My plan had been to backup her computer using Replica as a precaution and then upgrade the XPS to Windows 7. As it turns out, Vista was so hosed I couldn’t even get Replica working. So, we rolled the dice and went for a Vista -> Win7 upgrade with merely a file copy to USB. I figured we had a 50/50 chance of an in-place upgrade working, without requiring a clean install. Fortunately, it went smoothly and all Windows errors/issues have been resolved. Although, we ended up with a non-functional version of Trend Micro under W7 – now replaced with the Microsoft Security Essentials beta.

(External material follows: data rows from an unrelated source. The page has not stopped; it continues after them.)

Definition from_idle (c : ascii) : lex_state * list token :=
  if is_quote c then (InStr "", [])
  else if is_space c then (Idle, [])
  else if is_sym c then (Idle, [TSym c])
  else (InWord (String c ""), []).

Definition lex_step (st : lex_state) (c : ascii) : lex_state * list token :=
  match st with
  | Idle => from_idle c
  | InWord w =>
      if is_quote c || is_space c || is_sym c
      then (fst (from_idle c), TWord w :: snd (from_idle c))
      else (InWord (snoc w c), [])
  | InStr s =>
      if is_quote c then (InStrQuote s, []) else (InStr (snoc s c), [])
  | InStrQuote s =>
      if is_quote c then (InStr (snoc s quote), [])
      else (fst (from_idle c), TStr s :: snd (from_idle c))
  end.

Fixpoint lex_run (st : lex_state) (s : string) : lex_state * list token :=
  match s with
  | EmptyString => (st, [])
  | String c s' =>
      let '(st1, ts1) := lex_step st c in
      let '(st2, ts2) := lex_run st1 s' in
      (st2, ts1 ++ ts2)
  end.

Definition lex_finish (st : lex_state) : option (list token) :=
  match st with
  | Idle => Some []
  | InWord w => Some [TWord w]
  | InStr _ => None
  | InStrQuote s => Some [TStr s]
  end.

Definition tokenize (s : string) : option (list token) :=
  let '(st, ts) := lex_run Idle s in
  match lex_finish st with
  | Some tl => Some (ts ++ tl)
  | None => None
  end.

(** *** Expressions *)

Inductive column := CId | CLang | CHtml | CProb.

Inductive operand :=
| OCol (c : column)
| OText (s : string)
| ONum (n : N).

Inductive atom :=
| EqText (a b : operand)
| EqNum (a b : operand).

(** A [where] clause: a disjunction of conjunctions. *)
Definition where_clause := list (list atom).

Inductive stmt :=
| SelectAds (w : where_clause)
| CountAds (w : where_clause).

Definition digit_of (c : ascii) : option N :=
  let n := N_of_ascii c in
  if ((48 <=? n) && (n <=? 57))%N then Some (n - 48)%N else None.

Fixpoint number_of (acc : N) (s : string) : option N :=
  match s with
  | EmptyString => Some acc
  | String c s' =>
      match digit_of c with
      | Some d => number_of (10 * acc + d)%N s'
      | None => None
      end
  end.

Definition is_text (o : operand) : bool :=
  match o with
  | OCol CProb | ONum _ => false
  | _ => true
  end.

Definition parse_operand (t : token) : option operand :=
  match t with
  | TStr s => Some (OText s)
  | TWord w =>
      if String.eqb w "id" then Some (OCol CId)
      else if String.eqb w "lang" then Some (OCol CLang)
      else if String.eqb w "html" then Some (OCol CHtml)
      else if String.eqb w "political_probability" then Some (OCol CProb)
      else match w with
           | EmptyString => None
           | _ => ONum <$> number_of 0 w
           end
  | TSym _ => None
  end.

Definition parse_atom (ts : list token) : option atom :=
  match ts with
  | [a; TSym c; b] =>
      if Ascii.eqb c "="%char then
        match parse_operand a, parse_operand b with
        | Some x, Some y =>
            if is_text x && is_text y then Some (EqText x y)
            else if negb (is_text x) && negb (is_text y) then Some (EqNum x y)
            else None
        | _, _ => None
        end
      else None
  | _ => None
  end.

Definition is_kw (kw : string) (t : token) : bool :=
  match t with
  | TWord w => String.eqb w kw
  | _ => false
  end.

Fixpoint split_on (kw : string) (ts : list token) : list (list token) :=
  match ts with
  | [] => [[]]
  | t :: ts' =>
      if is_kw kw t then [] :: split_on kw ts'
      else match split_on kw ts' with
           | g :: gs => (t :: g) :: gs
           | [] => [[t]]
           end
  end.

Definition parse_conj (ts : list token) : option (list atom) :=
  mapM parse_atom (split_on "and" ts).

Definition parse_where (ts : list token) : option where_clause :=
  mapM parse_conj (split_on "or" ts).

Definition parse_select (ts : list token) : option where_clause :=
  match ts with
  | TWord s :: TSym c :: TWord f :: TWord a :: rest =>
      if String.eqb s "select" && Ascii.eqb c "*"%char
         && String.eqb f "from" && String.eqb a "ads"
      then match rest with
           | [] => Some [[]]
           | w :: conds => if is_kw "where" w then parse_where conds else None
           end
      else None
  | _ => None
  end.

Definition token_eqb (t u : token) : bool :=
  match t, u with
  | TWord a, TWord b => String.eqb a b
  | TStr a, TStr b => String.eqb a b
  | TSym a, TSym b => Ascii.eqb a b
  | _, _ => false
  end.

Fixpoint strip_prefix (p ts : list token) : option (list token) :=
  match p, ts with
  | [], _ => Some ts
  | x :: p', t :: ts' => if token_eqb x t then strip_prefix p' ts' else None
  | _ :: _, [] => None
  end.

Definition strip_suffix (p ts : list token) : option (list token) :=
  match strip_prefix (rev p) (rev ts) with
  | Some r => Some (rev r)
  | None => None
  end.

(** The tokens that open and close the counting statement around its
    inner select. *)
Definition count_open : list token :=
  [TWord "select"; TWord "count"; TSym "("%char; TSym "*"%char; TSym ")"%char;
   TWord "as"; TWord "length"; TWord "from"; TSym "("%char].
Definition count_close : list token :=
  [TSym ")"%char; TWord "as"; TWord "t1"; TSym ";"%char].

Definition parse_stmt (ts : list token) : option stmt :=
  match strip_prefix count_open ts with
  | Some rest =>
      match strip_suffix count_close rest with
      | Some inner => CountAds <$> parse_select inner
      | None => None
      end
  | None => SelectAds <$> parse_select ts
  end.

(** *** Evaluation *)

Definition text_of (o : operand) (r : Ad) : string :=
  match o with
  | OCol CId => ad_id r
  | OCol CLang => ad_lang r
  | OCol CHtml => ad_html r
  | OText s => s
  | _ => ""
  end.

Definition num_of (o : operand) (r : Ad) : Q :=
  match o with
  | OCol CProb => political_probability r
  | ONum n => inject_Z (Z.of_N n)
  | _ => 0%Q
  end.

Definition eval_atom (r : Ad) (a : atom) : bool :=
  match a with
  | EqText x y => String.eqb (text_of x r) (text_of y r)
  | EqNum x y => Qeq_bool (num_of x r) (num_of y r)
  end.

Definition eval_where (w : where_clause) (r : Ad) : bool :=
  existsb (forallb (eval_atom r)) w.

Definition exec (s : stmt) (t : list Ad) : list Row :=
  match s with
  | SelectAds w => AdRow <$> List.filter (eval_where w) t
  | CountAds w => [CountRow (length (List.filter (eval_where w) t))]
  end.

(** [DB.query(text)] against the table [t]; [None] is a rejected text. *)
Definition query (text : string) (t : list Ad) : option (list Row) :=
  match tokenize text with
  | Some ts =>
      match parse_stmt ts with
      | Some s => Some (exec s t)
      | None => None
      end
  | None => None
  end.

(** The one update statement of the fragment, with its two bound
    parameters. *)
Definition update_tokens : list token :=
  [TWord "update"; TWord "ads"; TWord "set"; TWord "political_probability";
   TSym "="%char; TWord ":probability"; TWord "where"; TWord "id";
   TSym "="%char; TWord ":id"].

Definition is_update (text : string) : bool :=
  match tokenize text with
  | Some ts => bool_decide (length ts = length update_tokens)
               && forallb (fun p => token_eqb (fst p) (snd p)) (combine ts update_tokens)
  | None => false
  end.

Definition set_probability (u : Update) (r : Ad) : Ad :=
  if String.eqb (ad_id r) (upd_id u)
  then mkAd (ad_id r) (ad_lang r) (ad_html r) (probability u)
  else r.

(** One execution of the statement per parameter dictionary, in order. *)
Definition apply_updates (us : list Update) (t : list Ad) : list Ad :=
  fold_left (fun t u => set_probability u <$> t) us t.

End SQL.

(** ** Classifier bundles and the run's environment *)

(** A feature matrix and a matrix of class probabilities, one row per
    document. *)
Definition matrix := list (list Q).

(** The two objects stored per language: the unpickled model with its
    [predict_proba], and the vectorizer with its [transform]. *)
Record Bundle := mkBundle {
  predict_proba : matrix -> matrix;
  transform : list string -> matrix
}.

Record Conf := mkConf {
  language : string;
  params : string
}.

(** The collaborators of [classifier.utilities] other than [DB], and the
    faults of the storage: [confs] lists the configured (directory, conf)
    pairs, [load_classifier] opens and unpickles the artifact of a directory,
    [get_vectorizer] rebuilds the vectorizer of a conf, [get_text] extracts
    the text of a markup, and [bulk_fails k] tells whether the bulk write
    issued after [k] earlier ones is refused. *)
Record Env := mkEnv {
  confs : list (string * Conf);
  load_classifier : string -> option (matrix -> matrix);
  get_vectorizer : Conf -> option (list string -> matrix);
  get_text : string -> string;
  bulk_fails : nat -> bool
}.

(** The state a run acts on: the table, the console, and the bulk writes
    issued so far, each with the flag of its commit. *)
Record World := mkWorld {
  table : list Ad;
  stdout : list Line;
  bulk_log : list (list Update * bool)
}.

(** ** The monad of a run: state, and an exception that ends it *)

Definition M (A : Type) : Type := World -> World * (Exn + A).

Definition raise {A} (e : Exn) : M A := fun w => (w, inl e).

#[global] Instance M_ret : MRet M := fun A a w => (w, inr a).
#[global] Instance M_bind : MBind M := fun A B k m w =>
  match m w with
  | (w1, inr a) => k a w1
  | (w1, inl e) => (w1, inl e)
  end.

Definition print (l : Line) : M unit :=
  fun w => (mkWorld (table w) (stdout w ++ [l]) (bulk_log w), inr tt).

The Replica install and config was ridiculously simple/automated, taking just a moment or so. Attach drive, let it update itself, backup of primary partitions begins. I guess the only complaint I could have is completing the required (?) registration splash screen before kicking it all off. Like Apple’s Time Machine, Seagate does it’s thing in the background when a drive is connected, providing both file level restoration and disaster recovery (via included boot CD). The Replica is offered as a 250GB single PC model (~$100) and 500GB multi-computer edition ($~180). And the primary difference, other than capacity, is the higher tier unit ships with a dock.

For a hundred bucks, I don’t think you can go wrong – a sleek, quiet, and cool drive with thought-free backup software. Of course, the real value of this solution won’t be known until attempting a system restore… which is something I’d rather avoid.